Problem:
Only lines holding "Hnames" are needed; copy each of them from the data below.
····················
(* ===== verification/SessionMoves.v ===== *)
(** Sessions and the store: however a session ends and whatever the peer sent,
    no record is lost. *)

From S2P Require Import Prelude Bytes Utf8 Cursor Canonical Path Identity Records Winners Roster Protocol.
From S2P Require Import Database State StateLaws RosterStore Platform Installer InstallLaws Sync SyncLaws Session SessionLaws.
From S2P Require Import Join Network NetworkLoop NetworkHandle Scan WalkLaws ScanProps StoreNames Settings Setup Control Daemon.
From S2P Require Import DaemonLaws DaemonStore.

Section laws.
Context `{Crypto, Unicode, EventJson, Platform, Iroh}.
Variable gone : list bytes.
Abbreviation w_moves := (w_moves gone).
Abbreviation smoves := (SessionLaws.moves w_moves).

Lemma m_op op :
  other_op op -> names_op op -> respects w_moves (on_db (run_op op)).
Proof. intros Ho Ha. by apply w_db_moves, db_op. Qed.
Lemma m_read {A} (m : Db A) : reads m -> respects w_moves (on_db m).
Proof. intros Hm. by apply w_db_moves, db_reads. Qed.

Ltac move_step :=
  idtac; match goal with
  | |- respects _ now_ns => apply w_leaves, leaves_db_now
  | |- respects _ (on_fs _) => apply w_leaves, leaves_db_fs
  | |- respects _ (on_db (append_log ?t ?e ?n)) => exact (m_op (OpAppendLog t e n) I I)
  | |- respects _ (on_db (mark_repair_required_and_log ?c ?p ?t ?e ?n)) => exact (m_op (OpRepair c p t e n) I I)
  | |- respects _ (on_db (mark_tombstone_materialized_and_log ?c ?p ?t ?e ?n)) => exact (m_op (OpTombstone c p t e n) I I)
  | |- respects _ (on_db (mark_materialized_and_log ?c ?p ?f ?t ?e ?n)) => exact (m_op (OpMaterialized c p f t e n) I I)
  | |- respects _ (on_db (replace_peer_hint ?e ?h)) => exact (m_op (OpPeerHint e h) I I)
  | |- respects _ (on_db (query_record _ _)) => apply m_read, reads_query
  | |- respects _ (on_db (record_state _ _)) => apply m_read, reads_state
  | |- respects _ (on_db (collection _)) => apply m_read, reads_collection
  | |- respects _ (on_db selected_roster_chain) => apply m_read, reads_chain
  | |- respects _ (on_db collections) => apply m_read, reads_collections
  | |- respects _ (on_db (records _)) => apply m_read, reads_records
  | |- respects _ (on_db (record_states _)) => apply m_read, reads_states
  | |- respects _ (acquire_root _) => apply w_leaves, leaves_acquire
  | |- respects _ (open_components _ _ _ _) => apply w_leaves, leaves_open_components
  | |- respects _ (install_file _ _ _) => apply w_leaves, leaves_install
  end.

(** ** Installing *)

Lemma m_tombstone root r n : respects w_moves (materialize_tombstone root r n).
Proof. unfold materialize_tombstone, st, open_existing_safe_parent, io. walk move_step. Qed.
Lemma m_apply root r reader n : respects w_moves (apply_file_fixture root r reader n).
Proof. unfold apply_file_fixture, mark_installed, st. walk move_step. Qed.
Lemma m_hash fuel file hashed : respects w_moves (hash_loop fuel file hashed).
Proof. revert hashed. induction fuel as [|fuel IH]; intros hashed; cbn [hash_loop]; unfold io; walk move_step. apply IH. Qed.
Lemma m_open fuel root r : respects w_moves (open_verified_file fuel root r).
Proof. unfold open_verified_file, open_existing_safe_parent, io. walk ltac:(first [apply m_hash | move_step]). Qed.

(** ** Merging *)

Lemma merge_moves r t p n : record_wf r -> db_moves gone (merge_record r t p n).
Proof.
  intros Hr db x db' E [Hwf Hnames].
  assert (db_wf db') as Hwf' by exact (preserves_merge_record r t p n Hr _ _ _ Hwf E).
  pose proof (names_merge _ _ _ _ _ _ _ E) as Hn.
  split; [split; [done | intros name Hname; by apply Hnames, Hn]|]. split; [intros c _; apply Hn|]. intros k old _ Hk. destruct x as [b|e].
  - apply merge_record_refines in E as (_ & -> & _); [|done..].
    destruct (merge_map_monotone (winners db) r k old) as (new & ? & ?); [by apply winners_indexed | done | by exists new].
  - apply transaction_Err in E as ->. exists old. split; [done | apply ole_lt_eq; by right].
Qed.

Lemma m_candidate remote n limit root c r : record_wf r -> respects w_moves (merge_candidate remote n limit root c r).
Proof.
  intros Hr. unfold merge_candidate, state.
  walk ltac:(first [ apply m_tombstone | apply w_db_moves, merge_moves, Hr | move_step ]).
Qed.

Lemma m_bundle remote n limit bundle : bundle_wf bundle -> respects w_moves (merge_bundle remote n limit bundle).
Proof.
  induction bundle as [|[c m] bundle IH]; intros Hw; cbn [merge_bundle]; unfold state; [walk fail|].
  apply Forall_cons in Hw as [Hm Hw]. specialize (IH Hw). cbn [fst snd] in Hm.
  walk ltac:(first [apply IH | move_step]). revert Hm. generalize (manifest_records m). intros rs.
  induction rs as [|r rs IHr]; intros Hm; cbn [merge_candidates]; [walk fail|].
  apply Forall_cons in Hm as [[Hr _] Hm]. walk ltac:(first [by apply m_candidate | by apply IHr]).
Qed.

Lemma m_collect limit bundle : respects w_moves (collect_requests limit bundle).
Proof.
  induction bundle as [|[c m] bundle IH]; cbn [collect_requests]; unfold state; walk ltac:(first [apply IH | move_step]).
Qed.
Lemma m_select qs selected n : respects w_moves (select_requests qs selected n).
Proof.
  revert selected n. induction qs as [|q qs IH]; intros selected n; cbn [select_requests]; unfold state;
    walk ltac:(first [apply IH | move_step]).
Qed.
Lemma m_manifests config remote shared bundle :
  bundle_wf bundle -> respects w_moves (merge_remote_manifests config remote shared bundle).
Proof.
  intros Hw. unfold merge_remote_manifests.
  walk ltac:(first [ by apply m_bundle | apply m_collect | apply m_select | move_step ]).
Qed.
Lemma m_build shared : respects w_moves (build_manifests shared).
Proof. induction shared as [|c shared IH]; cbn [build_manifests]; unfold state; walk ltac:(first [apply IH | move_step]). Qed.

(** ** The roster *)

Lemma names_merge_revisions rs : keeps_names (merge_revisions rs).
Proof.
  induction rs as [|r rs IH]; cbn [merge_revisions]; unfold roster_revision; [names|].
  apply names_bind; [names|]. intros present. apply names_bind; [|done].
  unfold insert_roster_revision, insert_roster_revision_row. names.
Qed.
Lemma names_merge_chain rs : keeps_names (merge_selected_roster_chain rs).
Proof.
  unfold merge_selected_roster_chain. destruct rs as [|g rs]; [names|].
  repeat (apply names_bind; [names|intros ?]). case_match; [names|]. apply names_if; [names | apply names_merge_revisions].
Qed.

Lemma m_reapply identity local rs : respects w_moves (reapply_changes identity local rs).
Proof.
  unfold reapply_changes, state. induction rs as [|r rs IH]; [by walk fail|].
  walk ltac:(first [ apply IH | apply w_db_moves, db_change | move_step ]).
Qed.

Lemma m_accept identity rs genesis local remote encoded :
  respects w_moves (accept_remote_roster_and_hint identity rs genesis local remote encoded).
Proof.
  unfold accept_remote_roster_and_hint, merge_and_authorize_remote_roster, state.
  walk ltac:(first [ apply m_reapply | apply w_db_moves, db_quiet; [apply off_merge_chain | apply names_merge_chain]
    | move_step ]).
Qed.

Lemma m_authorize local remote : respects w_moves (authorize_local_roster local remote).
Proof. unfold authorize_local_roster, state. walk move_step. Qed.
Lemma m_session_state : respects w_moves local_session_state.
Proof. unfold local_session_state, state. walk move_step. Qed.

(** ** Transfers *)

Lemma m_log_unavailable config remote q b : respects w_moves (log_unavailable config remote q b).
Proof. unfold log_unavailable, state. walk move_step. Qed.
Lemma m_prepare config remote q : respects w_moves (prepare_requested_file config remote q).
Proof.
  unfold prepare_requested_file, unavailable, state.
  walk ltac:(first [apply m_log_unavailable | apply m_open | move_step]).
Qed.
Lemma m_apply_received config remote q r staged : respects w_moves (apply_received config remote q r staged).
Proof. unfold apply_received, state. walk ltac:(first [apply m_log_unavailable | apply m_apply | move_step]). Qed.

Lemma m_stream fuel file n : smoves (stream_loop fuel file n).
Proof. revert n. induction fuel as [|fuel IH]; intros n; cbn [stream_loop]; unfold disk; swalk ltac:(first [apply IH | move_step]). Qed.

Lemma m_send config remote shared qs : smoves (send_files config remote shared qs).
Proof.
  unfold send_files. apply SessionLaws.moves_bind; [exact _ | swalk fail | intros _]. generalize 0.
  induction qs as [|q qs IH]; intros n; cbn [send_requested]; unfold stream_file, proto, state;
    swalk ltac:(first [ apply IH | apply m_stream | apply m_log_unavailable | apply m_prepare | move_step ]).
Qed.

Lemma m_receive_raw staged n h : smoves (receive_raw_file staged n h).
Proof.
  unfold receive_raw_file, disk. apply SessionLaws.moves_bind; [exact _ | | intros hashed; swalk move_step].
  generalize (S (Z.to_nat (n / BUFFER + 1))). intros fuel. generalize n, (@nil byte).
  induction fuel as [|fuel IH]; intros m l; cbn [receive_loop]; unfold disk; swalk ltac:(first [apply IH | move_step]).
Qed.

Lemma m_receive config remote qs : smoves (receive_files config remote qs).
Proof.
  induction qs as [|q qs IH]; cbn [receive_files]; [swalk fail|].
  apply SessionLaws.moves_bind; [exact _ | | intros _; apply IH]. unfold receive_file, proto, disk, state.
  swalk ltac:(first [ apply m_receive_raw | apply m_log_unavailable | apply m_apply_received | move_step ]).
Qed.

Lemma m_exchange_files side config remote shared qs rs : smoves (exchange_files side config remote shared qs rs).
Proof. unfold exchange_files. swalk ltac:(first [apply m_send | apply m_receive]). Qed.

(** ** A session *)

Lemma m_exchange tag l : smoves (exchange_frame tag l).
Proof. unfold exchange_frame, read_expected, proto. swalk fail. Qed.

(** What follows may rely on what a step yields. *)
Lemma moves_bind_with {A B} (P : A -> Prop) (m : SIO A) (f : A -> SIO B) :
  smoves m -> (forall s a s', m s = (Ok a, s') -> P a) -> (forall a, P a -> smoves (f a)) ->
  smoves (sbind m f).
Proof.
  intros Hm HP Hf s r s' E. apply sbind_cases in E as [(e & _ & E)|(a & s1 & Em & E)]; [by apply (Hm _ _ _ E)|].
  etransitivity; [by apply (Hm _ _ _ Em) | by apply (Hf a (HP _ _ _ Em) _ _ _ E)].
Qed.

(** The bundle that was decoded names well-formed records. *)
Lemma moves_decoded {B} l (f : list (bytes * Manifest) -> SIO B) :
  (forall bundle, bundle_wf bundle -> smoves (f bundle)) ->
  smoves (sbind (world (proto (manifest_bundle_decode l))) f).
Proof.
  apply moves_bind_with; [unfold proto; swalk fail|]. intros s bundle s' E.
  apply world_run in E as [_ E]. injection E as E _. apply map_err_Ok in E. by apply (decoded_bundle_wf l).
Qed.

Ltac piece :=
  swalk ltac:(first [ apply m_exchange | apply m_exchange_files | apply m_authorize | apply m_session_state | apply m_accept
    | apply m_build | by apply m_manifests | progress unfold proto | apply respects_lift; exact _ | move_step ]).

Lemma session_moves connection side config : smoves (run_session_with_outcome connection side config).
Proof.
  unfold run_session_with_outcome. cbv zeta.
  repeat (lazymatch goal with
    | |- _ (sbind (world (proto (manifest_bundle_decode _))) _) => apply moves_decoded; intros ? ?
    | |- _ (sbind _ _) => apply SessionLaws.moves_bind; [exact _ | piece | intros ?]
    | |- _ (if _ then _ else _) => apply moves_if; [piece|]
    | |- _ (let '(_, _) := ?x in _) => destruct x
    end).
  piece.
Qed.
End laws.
····················
Reply:
  intros Hr db x db' E [Hwf Hnames].
  split; [split; [done | intros name Hname; by apply Hnames, Hn]|]. split; [intros c _; apply Hn|]. intros k old _ Hk. destruct x as [b|e].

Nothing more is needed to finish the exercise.